Por enquanto, não existe um medicamento que cure definitivamente a pseudoartrose da NF1, mas dispomos de tratamentos para melhorar a qualidade de vida das crianças, que buscam torna-las capazes de realizar suas tarefas do dia a dia.

Por exemplo, se a displasia for identificada antes que ocorra a primeira fratura, pode-se tentar aparelhos ortopédicos que procuram proteger o osso frágil.

Depois, quando ocorrem a primeira ou a segunda fraturas espontâneas, podem ser realizadas cirurgias de reparação com enxertos ósseos para a formação de uma estrutura mais firme para o osso, assim como fixadores metálicos para que a fratura cicatrize.

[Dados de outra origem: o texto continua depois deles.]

(** * Pix2seq / Deformable-DETR transformer utilities

    A shallow embedding of the numerical helpers and control flow of
    [mmdet/models/utils/transformer_old.py]:

    - [inverse_sigmoid] and the sigmoid it inverts;
    - the reference-point refinement of
      [DeformableDetrTransformerDecoder.forward];
    - [DeformableDetrTransformer.gen_encoder_output_proposals];
    - [top_k_top_p_filtering];
    - the evaluation-mode decoding loop of [Pix2seqTransformer.forward]
      (identical in [Pix2seqTransformerPro.forward]);
    - [VectorQuantizer.forward].

    Tensor entries are idealised: finite entries are real numbers (no
    rounding), and where the code relies on IEEE special values (division
    by zero, [float("inf")], NaN comparisons) entries are extended reals
    [ereal] with the IEEE rules for those values.  Python exceptions are
    values of [exn] carried by the [result] monad.  Learned sub-modules
    (decoder layers, regression branches, classifier, embeddings) are
    functions on tensors supplied by the caller; [torch.multinomial] is a
    draw supplied per step; autograd is a [requires_grad] flag.  The
    training branch of [Pix2seqTransformer.forward] and the encoders are
    outside this development. *)

From Stdlib Require Import Reals Lra Lia List Bool Arith ZArith Permutation.
Import ListNotations.

Set Implicit Arguments.

(* ------------------------------------------------------------------ *)
(** ** Exceptions *)

Inductive exn : Type :=
| AssertionError
| IndexError
| RuntimeError.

Infelizmente, a maioria destas tentativas não resolve o problema. Assim, a recorrência das fraturas espontâneas acaba fazendo com que a criança seja submetida a internações repetidas, à colocação de aparelhos ortopédicos que causam dor e limitam suas atividades, ao afastamento das outras crianças e da escola, levando a grande sofrimento da criança e sua família.

Devido ao frequente insucesso destas cirurgias, muitos especialistas em neurofibromatoses recomendam a substituição daquela parte da perna por uma prótese mecânica, porque os resultados mostram que em pouco tempo a criança está adaptada e com mais liberdade e menos sofrimento para viver.

Sei que é tremendamente difícil para os pais aceitarem a amputação de parte da perna de sua criança querida, mas a qualidade de vida imediata e a longo prazo pode compensar os sofrimentos repetidos que a criança teria com múltiplas cirurgias ineficazes.

Novos tratamentos estão sendo estudados, como, por exemplo, o desenvolvimento de uma proteína que aumente a formação do osso, mas todos eles ainda precisam de comprovação de que funcionam de fato.